In a voting contest, is it possible for a huge population to get behind a ridiculous candidate with such force that no other contestant can possibly catch up? The answer is: Yes.
Just ask the folks at NERC, the environmental research organization in the UK. They are commissioning a new vessel for polar research, and they decided to crowdsource the naming process. Anyone in the world is welcome to visit their NameOurShip web site and suggest a name or vote on an existing name submission.
As of today, the leading name is "RRS Boaty McBoatface." ("RRS" is standard prefix for a Royal Research Ship.) This wonderfully creative name is winning the race by more than just a little bit: it has 10 times the number of votes as the next highest vote getter, "RRS Henry Worsley".
I wondered whether the raw data for this poll might be available, and I was pleased to find it embedded in the web page that shows the current entries. The raw data is in JSON format, embedded in the source of the HTML page. I saved the web page source to my local machine, copied out just the JSON line with the submissions data, then used SAS to parse the results.

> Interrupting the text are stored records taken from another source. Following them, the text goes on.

(** * planet / x/blog/keeper/ibc_post.go

    A shallow embedding of the four IBC packet callbacks of the blog
    module's keeper (TransmitIbcPostPacket, OnRecvIbcPostPacket,
    OnAcknowledgementIbcPostPacket, OnTimeoutIbcPostPacket) and the
    properties of them that the specification states.

    Go strings are byte strings: [string].  A [uint64] is an [N]; the
    callbacks do no arithmetic on one.  The [sdk.Context] that every
    callback receives is the state that is threaded through: the three
    stores of the module and the state of the IBC core and capability
    modules behind the keepers the module is wired to. *)

From Stdlib Require Import String Ascii List Arith NArith Bool Lia.
From Stdlib Require Import Decimal DecimalString DecimalN.
Import ListNotations.

Local Open Scope string_scope.
Local Open Scope list_scope.

Set Implicit Arguments.

(** ** Errors *)

(** A Go [error] value, as this file makes them: [errors.New],
    a registered (sentinel) error of the SDK, and [sdkerrors.Wrap] /
    [sdkerrors.Wrapf] around a cause. *)
Inductive error : Type :=
| errors_New (text : string)
| Registered (codespace : string) (code : N) (description : string)
| Wrap (cause : error) (description : string).

(** [err.Error()]: a wrapped error prints its description, then its cause. *)
Fixpoint Error (e : error) : string :=
  match e with
  | errors_New text => text
  | Registered _ _ description => description
  | Wrap cause description => description ++ ": " ++ Error cause
  end.

(** ** Data carried by the callbacks *)

Definition bytes := list Byte.byte.
(** * Majik Subscription: capacity planner and finance engine

    A shallow embedding of [enums.ts], [utils.ts], [types.ts] and of the
    class [MajikSubscription], followed by the theorems that settle the
    specification's claims about them and by further properties of the
    code: laws of the month helpers, invariants of the object, round trips
    and the behaviour of the getters.

    Conventions of the embedding.
    - A JavaScript string is a [string]; comparisons are by code unit.
      White space and letter case are those of ASCII: a statement that
      depends on [trim] or on [toLowerCase] is about a text of ASCII
      characters and says so ([asciiText]).
    - Numbers stored in a capacity plan (capacity, adjustment) and cost
      quantities are integers ([Z]), so a statement about a plan is about a
      plan of whole numbers; a missing optional field is [None].
      Numeric arguments whose integrality the code tests are rationals
      ([Q]) and their products are exact; a statement that depends on a
      product says on which inputs the products of the code, which are
      doubles, are exact as well ([exactGrowth]).
    - An object is the value of its fields. The class keeps the rate, the
      COS items and the plan entries it is handed without copying them, so
      one entry object can sit in two slots of a plan, and a caller can
      change a rate or an entry behind the object. A statement about a call
      is about the values the object has when the call is made; where it
      needs the entries of the plan to be distinct objects, or the cache to
      be in step with the fields, that is a hypothesis ([uniqueMonths], two
      slots that hold one object having one month, and [cacheCoherent]).
    - A [Date] is observed only through its UTC (or local) year and month,
      so it is modelled by those two numbers; [None] is the Invalid Date.
    - An operation that can throw returns the message it throws together
      with the object as it is at that point, so that a write made before
      the [throw] stays visible.
    - What the environment supplies (the clock, the time zone, [Date]'s
      string parser, the random identifiers) is an explicit argument. *)

From Stdlib Require Import ZArith QArith Qround Qpower List String Ascii Bool Lia.
From Stdlib Require Import DecimalString DecimalPos DecimalZ Permutation Sorted.
Import ListNotations.

Local Open Scope string_scope.
Local Open Scope Z_scope.

(* ================================================================== *)
(** ** JavaScript built-ins used by the source *)
(* ================================================================== *)

(** Result of an expression that may throw [new Error(msg)]. *)
Inductive res (A : Type) : Type :=
| Val (a : A)
| Err (msg : string).
Arguments Val {A} a.
Arguments Err {A} msg.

Here's my code:
filename records "c:\projects\votedata.txt"; data votes (keep=title likes); length likes 8; format likes comma20.; label likes="Votes"; length len 8; infile records; if _n_ = 1 then do; retain likes_regex title_regex; likes_regex = prxparse("/\'likes\'\:\s?([0-9]*)/"); title_regex = prxparse("/\'title\':\s?\""([a-zA-Z0-9\'\s]+)/"); end; input; position = prxmatch(likes_regex,_infile_); if (position ^= 0) then do; call prxposn(likes_regex, 1, start, len); likes = substr(_infile_,start,len); end; start=0; len=0; position = prxmatch(title_regex,_infile_); if (position ^= 0) then do; call prxposn(title_regex, 1, start, len); title = substr(_infile_,start,len); end; run;
With the data in SAS, I used PROC FREQ to show the current tally:
title "Vote tally for NERC's Name Our Ship campaign"; proc freq data=votes order=freq; table title; weight likes; run;
The numbers are compelling: good ol' Boaty Mac has over 42% of the nearly 200,000 votes. The arguably more-respectable "Henry Worsley" entry is tracking at just 4%. I'm not an expert on polling and sample sizes, but even I can tell that Boaty McBoatface is going to be tough to beat.
To drive the point home a bit more, let's look at a box plot of the votes distribution.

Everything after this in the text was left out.